Black doctors are the best way to build trust in our communities. But they need help. Without significant participation in clinical trials, there will be no proof that our patients should trust the vaccine.

Morehouse School of Medicine and Meharry Medical College have been identified as clinical trial sites, and are in the early stages of volunteer recruitment. But an expansion is necessary. Researchers and the medical industry should engage the remaining two Black and minority serving medical schools — Charles R. Drew College of Medicine and Howard University College of Medicine — in the vaccine trials now. In addition, the 104 Historically Black Colleges and Universities can serve as credible messengers to distribute information and foster trust in communities throughout the country.

Their involvement should include the recruitment of patients, participation in the science, and development of the plan to distribute the vaccine to the most vulnerable communities. Unlike what happened with the development of antiviral treatment for AIDS, the African-American population should not be last to get access to the lifesaving medication.

Economic barriers must also be lifted. Institutions must work with African-Americans who can’t take time away from work, by engaging with employers to provide time for employee participation as a health incentive. And because our communities suffer from a lack of reliable transportation, institutions must also conduct trials where we live.

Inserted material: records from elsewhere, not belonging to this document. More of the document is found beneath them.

(** ** Variant 1 never animates the controls' target *)





(** ** A display refresh, the flags and the transitions in flight *)

Lemma alt_frame_callback : forall dt s,
  (transitions s = [] ->
     flags (Alt.frame dt s) = flags s /\ transitions (Alt.frame dt s) = []) /\
  (forall tw, transitions s = [tw] ->
     (flags (Alt.frame dt s) = flags s /\
      exists tw', transitions (Alt.frame dt s) = [tw'] /\
                  tw_onComplete tw' = tw_onComplete tw) \/
     (transitions (Alt.frame dt s) = [] /\
      flags (Alt.frame dt s) = alt_complete_flags (tw_onComplete tw) (flags s))).
Proof.
  intros dt s. unfold Alt.frame.
  set (s0 := set_clock (clock s + dt * 1000) s).
  change (transitions s) with (transitions s0).
  change (flags s) with (flags s0).
  destruct (alt_animate_keeps (gsap_tick Alt.openOverlay dt s0)) as [A1 A2].
  unfold transitions at 2 4 5. rewrite A1, A2.
  fold (transitions (gsap_tick Alt.openOverlay dt s0)).
  exact (gsap_tick_callback Alt.openOverlay alt_complete_flags
           alt_fire_complete_flags alt_complete_none dt s0).
Qed.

The African-American community must also be willing to engage: ask hard questions and consult trusted sources in order to assuage legitimate concerns.

The Black Lives Matter movement reminds us that we do not have to be confined by the ugliest parts of our nation’s history or our fallen human nature. We have an opportunity to do something better in this moment. Simply put, the largest population being killed by Covid-19 should have a significant role in development of a treatment.

The human rights activist Fannie Lou Hamer grew up under the brutality of Jim Crow in the Mississippi Delta that included forced sterilization — an abhorrent practice so common it became known as a “Mississippi appendectomy.” Mrs. Hamer reached a point where the status quo would simply not do, famously remarking “I am sick and tired of being sick and tired.” She demanded full inclusion in American democracy for all Black Americans.

We find ourselves at another inflection point where the status quo cannot stand. True change requires that government and industry make every effort to achieve true diversity in clinical trials. Black lives depend on it.

Wayne A. I. Frederick is the president of Howard University; Valerie Montgomery Rice is the president of Morehouse School of Medicine; David M. Carlisle is president of Charles R. Drew University of Medicine and Science; James E. K. Hildreth is president of Meharry Medical College.